Collected data entries:

+===+

(* ===== verification/Compat.v ===== *)
(** The replacements of C library functions: compat/strlcpy.c,
    compat/strndup.c and compat/clock_gettime.c. *)

From S2P Require Import Prelude World.

Module Compat.

(** [while ( --n != 0) if (( *d++ = *s++) == 0) break;] with [n], the offset [k]
    of both pointers, and the destination; the last component says that the
    loop copied the terminator. *)
Fixpoint strlcpy_loop (n : nat) (k : Z) (dst src : bytes) : outcome (nat * Z * bytes) :=
  match n with
  | O => Done (O, k, dst)
  | S O => Done (O, k, dst)
  | S n =>
      let* c := checked (rd src k) in
      let* dst := checked (wr dst k c) in
      if c =? 0 then Done (n, k + 1, dst) else strlcpy_loop n (k + 1) dst src
  end.

(** [while ( *s++);] from offset [k]: the offset behind the terminator. *)
Definition skip_string (src : bytes) (k : Z) : outcome Z :=
  let* n := checked (strlen (drop (Z.to_nat k) src)) in Done (k + n + 1).

(** The returned length and the destination. *)
Definition strlcpy (dst src : bytes) (siz : Z) : outcome (Z * bytes) :=
  let* (n, k, dst) := (if negb (siz =? 0)
                       then strlcpy_loop (Z.to_nat siz) 0 dst src else Done (O, 0, dst)) in
  match n with
  | O =>
      let* dst := (if negb (siz =? 0) then checked (wr dst k 0) else Done dst) in
      let* s := skip_string src k in
      Done (s - 1, dst)
  | S _ => Done (k - 1, dst)
  end.

(** strnlen(3): at most [n] bytes are read. *)
Fixpoint strnlen (s : bytes) (n : nat) : option Z :=
  match n with
  | O => Some 0
  | S n =>
      match s with
      | [] => None
      | c :: s => if c =? 0 then Some 0 else Z.succ <$> strnlen s n
      end
  end.

Definition strndup (str : bytes) (n : Z) : io (option bytes) :=
  len ← access (strnlen str (Z.to_nat n));
  copy ← malloc (len + 1);
  match copy with
  | None => mret None
  | Some copy =>
      d ← access (sub str 0 len);
      copy ← access (put copy 0 d);
      copy ← access (wr copy len 0);
      mret (Some copy)
  end.

(** * Lemmas *)

Lemma strlcpy_loop_spec n s rest done_ dst :
  cstring_ok s -> (1 <= n)%nat -> (n <= length dst)%nat ->
  exists n' k dst',
    strlcpy_loop n (zlen done_) (done_ ++ dst) (done_ ++ s ++ 0 :: rest) = Done (n', k, dst')
    /\ if (length s <? n - 1)%nat
       then n' <> O /\ k = zlen done_ + zlen s + 1
            /\ dst' = done_ ++ s ++ 0 :: drop (length s + 1) dst
       else n' = O /\ k = zlen done_ + Z.of_nat (n - 1)
            /\ dst' = done_ ++ take (n - 1) s ++ drop (n - 1) dst.
Proof.
  intros Hs. revert s done_ dst Hs. induction n as [|[|n] IH]; intros s done_ dst Hs Hn Hd; [lia| |].
  { do 3 eexists. split; [reflexivity|]. cbn [Nat.sub]. rewrite (proj2 (Nat.ltb_ge _ _)) by lia.
    rewrite take_0, drop_0. split_and!; auto; lia. }
  destruct dst as [|o dst]; [simpl in Hd; lia|].
  change (strlcpy_loop (S (S n)) (zlen done_) (done_ ++ o :: dst) (done_ ++ s ++ 0 :: rest))
    with (let* c := checked (rd (done_ ++ s ++ 0 :: rest) (zlen done_)) in
          let* d := checked (wr (done_ ++ o :: dst) (zlen done_) c) in
          if c =? 0 then Done (S n, zlen done_ + 1, d)
          else strlcpy_loop (S n) (zlen done_ + 1) d (done_ ++ s ++ 0 :: rest)).
  destruct s as [|c s].
  - cbn [app]. rewrite rd_app by done. cbn [checked obind]. rewrite wr_app by done. cbn [checked obind Z.eqb].
    do 3 eexists. split; [reflexivity|]. rewrite (proj2 (Nat.ltb_lt _ _)) by (simpl; lia).
    split; [done|]. split; [len|done].
  - cbn [app]. rewrite rd_app by done. cbn [checked obind]. rewrite wr_app by done. cbn [checked obind].
    apply Forall_cons in Hs as [Hc Hs]. rewrite (proj2 (Z.eqb_neq c 0)) by lia.
    destruct (IH s (done_ ++ [c]) dst Hs) as (n' & k & dst' & E & H); [lia|simpl in Hd; lia|].
    replace (zlen (done_ ++ [c])) with (zlen done_ + 1) in * by len.
    rewrite <- !app_assoc in E. cbn [app] in E. exists n', k, dst'. split; [done|].
    revert H. cbn [length Nat.sub].
    replace (S (length s) <? S n)%nat with (length s <? n)%nat by done.
    destruct (length s <? n - 0)%nat eqn:El; rewrite Nat.sub_0_r in El; rewrite El;
      intros (? & -> & ->); (split_and!; [done|len|]); rewrite <- !app_assoc; cbn [app].
    + done.
    + do 2 f_equal. by rewrite Nat.sub_0_r.
Qed.

Lemma strlcpy_run dst s rest siz :
  cstring_ok s -> 1 <= siz <= zlen dst ->
  let n := Nat.min (length s) (Z.to_nat siz - 1) in
  strlcpy dst (s ++ 0 :: rest) siz
  = Done (zlen s, take n s ++ 0 :: drop (n + 1) dst).
Proof.
  intros Hs Hsz n. unfold strlcpy. rewrite (proj2 (Z.eqb_neq siz 0)) by lia. cbn [negb].
  destruct (strlcpy_loop_spec (Z.to_nat siz) s rest [] dst Hs) as (n' & k & dst' & E & H); [len..|].
  cbn [app] in E, H. change (zlen []) with 0 in *. rewrite E. cbn [obind].
  destruct (Nat.ltb_spec (length s) (Z.to_nat siz - 1)) as [Hlt|Hge].
  - destruct H as (Hn' & -> & ->). destruct n'; [done|]. unfold n. f_equal. f_equal; [lia|].
    rewrite Nat.min_l by lia. by rewrite take_ge by lia.
  - destruct H as (-> & -> & ->). set (m := (Z.to_nat siz - 1)%nat) in *.
    assert (Hm : n = m) by (unfold n; lia). rewrite Hm.
    destruct (drop m dst) as [|o r] eqn:Ed.
    { apply (f_equal length) in Ed. rewrite length_drop in Ed. simpl in Ed. len. }
    rewrite wr_app by len. cbn [checked obind]. unfold skip_string.
    assert (Ek : Z.to_nat (0 + Z.of_nat m) = m) by lia. rewrite Ek.
    rewrite drop_app_le by lia. rewrite strlen_cstr by (by apply Forall_drop).
    cbn [checked obind]. rewrite <- drop_drop, Ed. do 2 f_equal. len.
Qed.

(** [strlcpy] on a C string [s] and a destination of at least [siz] bytes
    ([siz] positive): it returns the length of [s], stores the first
    [siz - 1] characters of [s] at most, always with a terminator, and touches
    no byte behind it. *)
Theorem strlcpy_correct dst s rest siz :
  cstring_ok s -> 1 <= siz <= zlen dst ->
  let n := Nat.min (length s) (Z.to_nat siz - 1) in
  strlcpy dst (s ++ 0 :: rest) siz
  = Done (zlen s, take n s ++ 0 :: drop (n + 1) dst).
Proof. apply strlcpy_run. Qed.

Lemma strlcpy_correct_witness :
  strlcpy (replicate 6 7) ([97; 98; 99; 100] ++ 0 :: []) 3
  = Done (zlen [97; 98; 99; 100], take 2 [97; 98; 99; 100] ++ 0 :: drop (2 + 1) (replicate 6 7)).
Proof.
  apply (strlcpy_correct (replicate 6 7) [97; 98; 99; 100] [] 3).
  - repeat (apply Forall_cons; split; [lia|]). constructor.
  - vm_compute; done.
Defined.

Lemma strnlen_spec s rest n :
  cstring_ok s -> strnlen (s ++ 0 :: rest) n = Some (Z.of_nat (Nat.min n (length s))).
Proof.
  revert n. induction s as [|c s IH]; intros n Hs.
  - by destruct n.
  - destruct n as [|n]; [done|]. apply Forall_cons in Hs as [Hc Hs]. cbn [app strnlen].
    rewrite (proj2 (Z.eqb_neq c 0)), IH by (done || lia). cbn. f_equal. lia.
Qed.

Lemma strndup_spec s rest n w :
  cstring_ok s -> 0 <= n ->
  exists w', strndup (s ++ 0 :: rest) n w
    = Done (if w_coin w (w_tick w) then Some (cstr (take (Z.to_nat n) s)) else None, w')
    /\ later w w'.
Proof.
  intros Hs Hn. unfold strndup.
  rewrite (bind_Done _ _ _ _ _ (access_Done _ _ _ (strnlen_spec s rest _ Hs))).
  set (m := Nat.min (Z.to_nat n) (length s)).
  destruct (malloc_Done (Z.of_nat m + 1) w) as (w1 & E & L).
  rewrite (bind_Done _ _ _ _ _ E). exists w1. destruct (w_coin w (w_tick w)); [|done].
  assert (Et : take (Z.to_nat n) s = take m s).
  { unfold m. destruct (Nat.le_ge_cases (Z.to_nat n) (length s)).
    - by rewrite Nat.min_l by lia.
    - rewrite Nat.min_r by lia. rewrite !take_ge by lia. done. }
  rewrite (bind_Done _ _ _ (take m s) w1)
    by (apply access_Done; rewrite sub_Some by len; rewrite drop_0, Nat2Z.id, take_app_le; [done|len]).
  assert (Hlm : length (take m s) = m) by len.
  set (j := junk_bytes _ _). assert (Hj : length j = (m + 1)%nat) by (unfold j; len).
  rewrite (bind_Done _ _ _ (take m s ++ drop m j) w1).
  2: { apply access_Done. rewrite put_Some by len. cbn [Z.to_nat take app]. by rewrite Hlm. }
  destruct (drop m j) as [|o r] eqn:Ed.
  { apply (f_equal length) in Ed. rewrite length_drop in Ed. simpl in Ed. lia. }
  rewrite (bind_Done _ _ _ (take m s ++ 0 :: r) w1) by (apply access_Done, wr_app; len).
  split; [|done]. unfold mret, io_ret, cstr. rewrite Et. do 4 f_equal.
  apply (f_equal length) in Ed. rewrite length_drop in Ed. simpl in Ed.
  f_equal. destruct r; [done|]. simpl in Ed. lia.
Qed.

(** * clock_gettime *)

Record timespec := Timespec { tv_sec : Z; tv_nsec : Z }.

Definition CLOCK_REALTIME : Z := 0.
Definition KERN_SUCCESS : Z := 0.

(** On Mach: the two services of the kernel give a status, and the clock or
    the time. *)
Definition clock_gettime_mach (CALENDAR_CLOCK SYSTEM_CLOCK : Z) (host_get_clock_service : Z -> Z * Z)
    (clock_get_time : Z -> Z * timespec) (clk_id : Z) (tp : timespec) : Z * timespec :=
  if negb (clk_id =? CLOCK_REALTIME) then (-1, tp)
  else
    let clk_serv_id := if clk_id =? CLOCK_REALTIME then CALENDAR_CLOCK else SYSTEM_CLOCK in
    let (ret, clk) := host_get_clock_service clk_serv_id in
    let (ret, tp) := if ret =? KERN_SUCCESS
                     then let (ret, tm) := clock_get_time clk in
                          (ret, if ret =? KERN_SUCCESS then Timespec (tv_sec tm) (tv_nsec tm) else tp)
                     else (ret, tp) in
    if negb (ret =? KERN_SUCCESS) then (-1, tp) else (0, tp).

(** On Windows: the two 32-bit halves of the system time, in 100 ns since
    1601; [time_t] has 64 bits, [long] 32. *)
Definition clock_gettime_win (dwHighDateTime dwLowDateTime : Z) : Z * timespec :=
  let t := Z.lor (u64 (Z.shiftl dwHighDateTime 32)) dwLowDateTime in
  let t := u64 (t - 116444736000000000) in
  (0, Timespec (t `div` 10000000) (s32 (t `mod` 10000000 * 100))).

(** The time is set exactly when 0 is returned, and only the real-time clock
    is served; on Windows, from 1970 on, the seconds and nanoseconds are the
    system time, in range. *)
Theorem clock_gettime_correct cal sys serv get clk_id tp hi lo :
  0 <= hi < 4294967296 -> 0 <= lo < 4294967296 -> 116444736000000000 <= hi * 4294967296 + lo ->
  (let (r, tp') := clock_gettime_mach cal sys serv get clk_id tp in
   r = -1 /\ tp' = tp /\ (clk_id <> CLOCK_REALTIME \/ (serv cal).1 <> KERN_SUCCESS \/ (get (serv cal).2).1 <> KERN_SUCCESS)
   \/ r = 0 /\ clk_id = CLOCK_REALTIME /\ tp' = (get (serv cal).2).2)
  /\ (let (r, tp') := clock_gettime_win hi lo in
      r = 0 /\ 0 <= tv_nsec tp' < 1000000000
      /\ tv_sec tp' * 10000000 + tv_nsec tp' `div` 100 = hi * 4294967296 + lo - 116444736000000000).
Proof.
  intros Hhi Hlo Ht. split.
  - unfold clock_gettime_mach. destruct (Z.eqb_spec clk_id CLOCK_REALTIME) as [->|]; cbn [negb]; [|left; auto].
    destruct (serv cal) as [r1 clk]. destruct (Z.eqb_spec r1 KERN_SUCCESS) as [->|Hr]; cbn [fst snd].
    + destruct (get clk) as [r2 tm]. destruct (Z.eqb_spec r2 KERN_SUCCESS) as [->|Hr]; cbn [negb fst snd].
      * right. by destruct tm.
      * left. auto.
    + rewrite (proj2 (Z.eqb_neq _ _)) by done. left. auto.
  - unfold clock_gettime_win. set (t0 := Z.lor _ lo).
    assert (E : t0 = hi * 4294967296 + lo).
    { unfold t0. rewrite u64_small by (rewrite Z.shiftl_mul_pow2 by lia; change (2 ^ 32) with 4294967296; lia).
      rewrite Z.lor_comm, (lor_shiftl 32) by (change (2 ^ 32) with 4294967296; lia). change (2 ^ 32) with 4294967296. lia. }
    rewrite E, (u64_small (_ - _)) by lia. split; [done|]. cbn [tv_sec tv_nsec].
    assert (Hs : s32 ((hi * 4294967296 + lo - 116444736000000000) `mod` 10000000 * 100)
              = (hi * 4294967296 + lo - 116444736000000000) `mod` 10000000 * 100).
    { pose proof (Z.mod_pos_bound (hi * 4294967296 + lo - 116444736000000000) 10000000 ltac:(lia)). widths. zdiv. }
    rewrite Hs. zdiv.
Qed.

End Compat.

+===+

## Activity
Would you copy out exactly the lines above that start at the one containing "destruct (serv cal)" and end at the one containing "done. left. auto.", inclusive?

## Result for this exercise
    destruct (serv cal) as [r1 clk]. destruct (Z.eqb_spec r1 KERN_SUCCESS) as [->|Hr]; cbn [fst snd].
    + destruct (get clk) as [r2 tm]. destruct (Z.eqb_spec r2 KERN_SUCCESS) as [->|Hr]; cbn [negb fst snd].
      * right. by destruct tm.
      * left. auto.
    + rewrite (proj2 (Z.eqb_neq _ _)) by done. left. auto.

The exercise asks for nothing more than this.